We monitor the emerging legislation and standards to maintain compliance and achieve best-in-class security of our products.

We continuously monitor, review, and audit our security compliance. We do this on the policy and technical levels, both internally and using independent external assessors.

External reputable penetration testers conduct a comprehensive penetration test of the complete GoodData Cloud API set on an annual basis. The entire GoodData infrastructure (including GoodData’s office network) is subject to semiannual “weakest link” penetration tests and weekly vulnerability scans. We partner with two independent external penetration and vulnerability test providers who alternate on all test types to achieve above-standard coverage and depth of testing.

Conclusion

At GoodData, we take pride in our vigilance in protecting our customers’ data assets. We continually stress that a mature security organization requires coordinated dedication across technology, policy, procedures, and people. This dedication is underscored by the risk-based approach to implementing strength at every layer of security, minimizing any potential vulnerability or weakness.

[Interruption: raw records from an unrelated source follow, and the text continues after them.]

Inductive ev :=
| ESend (f d : nat) (l : Z)      (** a flow submits a packet *)
| EOutDone                       (** the output has finished *)
| EJob                           (** the schedule job runs *)
| EInit (f : nat) | EFree (f : nat) | ECancel (f : nat) | ESetBusy (f : nat) (h : bool) | EPrepareFree.
Definition enabled (s : sys) (e : ev) : bool :=
  let m := qu s in
  match e with
  | ESend f d l => negb (freeing m) && bool_decide (f ∈ flows_list m) && bool_decide (f ∉ busy s) && (0 <=? l) && (l <=? mtu m)
  | EOutDone => negb (freeing m) && out_busy s
  | EJob => negb (freeing m) && schedule_job m
  | EInit f => negb (freeing m) && bool_decide (f ∉ flows_list m)
  | EFree f => bool_decide (f ∈ flows_list m) && (freeing m || bool_decide (sending_flow m ≠ Some f))
  | ECancel f => negb (freeing m) && bool_decide (sending_flow m = Some f) && use_cancel m
  | ESetBusy f _ => negb (freeing m) && bool_decide (sending_flow m = Some f)
  | EPrepareFree => true
  end.
Definition sys_step (s : sys) (e : ev) : option sys :=
  match e with
  | ESend f d l =>
      call (input_handler_send f d l) (s <| busy := {[f]} ∪ busy s |> <| subs := record (subs s) f (d, l) |>)
  | EOutDone => call output_handler_done (s <| out_busy := false |>)
  | EJob => call schedule_job_handler s
  | EInit f => call (Flow_Init f) (s <| busy := busy s ∖ {[f]} |> <| subs := delete f (subs s) |> <| sent := delete f (sent s) |>)
  | EFree f => call (Flow_Free f) (s <| busy := busy s ∖ {[f]} |>)
  | ECancel f => call (Flow_RequestCancel f) s
  | ESetBusy f h => call (Flow_SetBusyHandler f h) s
  | EPrepareFree => call PrepareFree s
  end.
Definition boot (out_mtu : Z) (cancel : bool) (weight : Z) : option sys :=
  m ← Init out_mtu cancel weight; Some (mk_sys m ∅ false ∅ ∅).
Definition sys_moves (s s' : sys) : Prop := ∃ e, enabled s e = true ∧ sys_step s e = Some s'.

(** The packet of a flow that waits. *)
Definition waiting (v : option (bool * nat * Z)) : list (nat * Z) :=
  match v with Some (true, d, l) => [(d, l)] | _ => [] end.
Record linked (s : sys) : Prop := mk_linked {
  ln_rinv : rinv (qu s);
  ln_out : out_busy s = bool_decide (is_Some (sending_flow (qu s)));
  ln_busy f : f ∈ busy s ↔ queued (qu s) f ∨ sending_flow (qu s) = Some f;
  ln_hist f : f ∈ flows_list (qu s) → hist (subs s) f = hist (sent s) f ++ waiting (view (qu s) f)
}.
Definition sys_inv (s : sys) : Prop := finv (qu s) ∧ (freeing (qu s) = false → linked s).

We want our customers to know that this approach adequately protects their data, and we welcome the opportunity to discuss these practices and approaches further.

We also encourage our customers to consider the criticality and sensitivity of their usage of the GoodData Cloud and, in line with the recommendations provided in this whitepaper, to implement adequate technical and administrative safeguards to achieve the desired level of security. The GoodData Security Team is looking forward to assisting with the implementation.

*GoodData Corporation reserves the right to amend, modify, delete or remove this Security Whitepaper, at its sole and exclusive discretion, at any time. All information contained herein is provided “as-is”, and GoodData disclaims all liability for itself and its affiliates, licensors and suppliers, with respect to the descriptions, statements and contents of this Security Whitepaper.